DATA FOR THIS TASK section start

(** * Urban air quality API: enrichment and validation pipeline

    A shallow embedding of the controller and services of the repository
    (city normalisation, Wikipedia description cascade, token cache,
    pollution aggregation, result sorting) and the properties its
    specification states about them.

    Conventions of the embedding
    - A JavaScript string is a [string]; the text primitives below are the
      ASCII fragment of the ECMAScript ones: case mapping acts on the
      letters a-z / A-Z, white space is TAB, LF, VT, FF, CR and SPACE, and
      every other character is left alone.
    - A Number read by [parseFloat] is its exact decimal value (a rational);
      rounding to a binary64 is not modelled.
    - A value of a payload is kept as what the code observes of it; the
      conversion to a string, which [parseFloat], [parseInt] and template
      literals start with, throws for an object without a primitive value.
    - Effects (the shared node-cache instance, the clock, the HTTP calls)
      are threaded through a state-and-exception monad over a [World]. *)

From Stdlib Require Import ZArith QArith Ascii String List Bool Lia Permutation Sorted DecimalString.
From stdpp Require Import base option list gmap strings.

Local Open Scope Z_scope.

(** ** Characters and text primitives *)

Definition code (c : ascii) : N := N_of_ascii c.

Definition is_space (c : ascii) : bool :=
  match code c with
  | 9 | 10 | 11 | 12 | 13 | 32 => true
  | _ => false
  end%N.

(** Line terminators: the characters the regular-expression dot refuses. *)
Definition is_line_terminator (c : ascii) : bool :=
  match code c with
  | 10 | 13 => true
  | _ => false
  end%N.

Definition is_digit (c : ascii) : bool :=
  (48 <=? code c)%N && (code c <=? 57)%N.

Definition is_ascii (c : ascii) : bool := (code c <? 128)%N.

Definition toUpperChar (c : ascii) : ascii :=
  if (97 <=? code c)%N && (code c <=? 122)%N
  then ascii_of_N (code c - 32) else c.

Definition toLowerChar (c : ascii) : ascii :=
  if (65 <=? code c)%N && (code c <=? 90)%N
  then ascii_of_N (code c + 32) else c.

Definition chars : Type := list ascii.

Definition ascii_eqb (a b : ascii) : bool := Ascii.eqb a b.

Fixpoint skip_spaces (l : chars) : chars :=
  match l with
  | c :: r => if is_space c then skip_spaces r else l
  | [] => []
  end.

Fixpoint trim_end (l : chars) : chars :=
  match l with
  | [] => []
  | c :: r =>
      match trim_end r with
      | [] => if is_space c then [] else [c]
      | r' => c :: r'
      end
  end.

(** [String.prototype.trim] *)
Definition trim_chars (l : chars) : chars := trim_end (skip_spaces l).

(** [s.startsWith(p)] on character lists. *)
Fixpoint starts_with (p l : chars) : bool :=
  match p, l with
  | [], _ => true
  | a :: p', b :: l' => ascii_eqb a b && starts_with p' l'
  | _ :: _, [] => false
  end.

(** [hay.includes(needle)] *)
Fixpoint includes_chars (needle hay : chars) : bool :=
  starts_with needle hay ||
  match hay with
  | [] => false
  | _ :: r => includes_chars needle r
  end.

(** [s.split(' ')]: the pieces between single separators, empty pieces
    kept. *)
Fixpoint split_chars (sep : ascii) (l : chars) : list chars :=
  match l with
  | [] => [[]]
  | c :: r =>
      if ascii_eqb c sep then [] :: split_chars sep r
      else match split_chars sep r with
           | w :: ws => (c :: w) :: ws
           | [] => [[c]]
           end
  end.

(** [words.join(' ')] *)
Fixpoint join_chars (sep : ascii) (ws : list chars) : chars :=
  match ws with
  | [] => []
  | [w] => w
  | w :: rest => w ++ sep :: join_chars sep rest
  end.

(** The callback of the [map] in normalizeCityData:
    [word.charAt(0).toUpperCase() + word.slice(1).toLowerCase()]. *)
Definition capitalize (w : chars) : chars :=
  match w with
  | [] => []
  | c :: r => toUpperChar c :: map toLowerChar r
  end.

DATA FOR THIS TASK section end

• EXERCISE REQUIREMENTS
Find how many lines of the entries include the word "Definition". The number is the entire reply.

• RESULT OF THE EXERCISE
11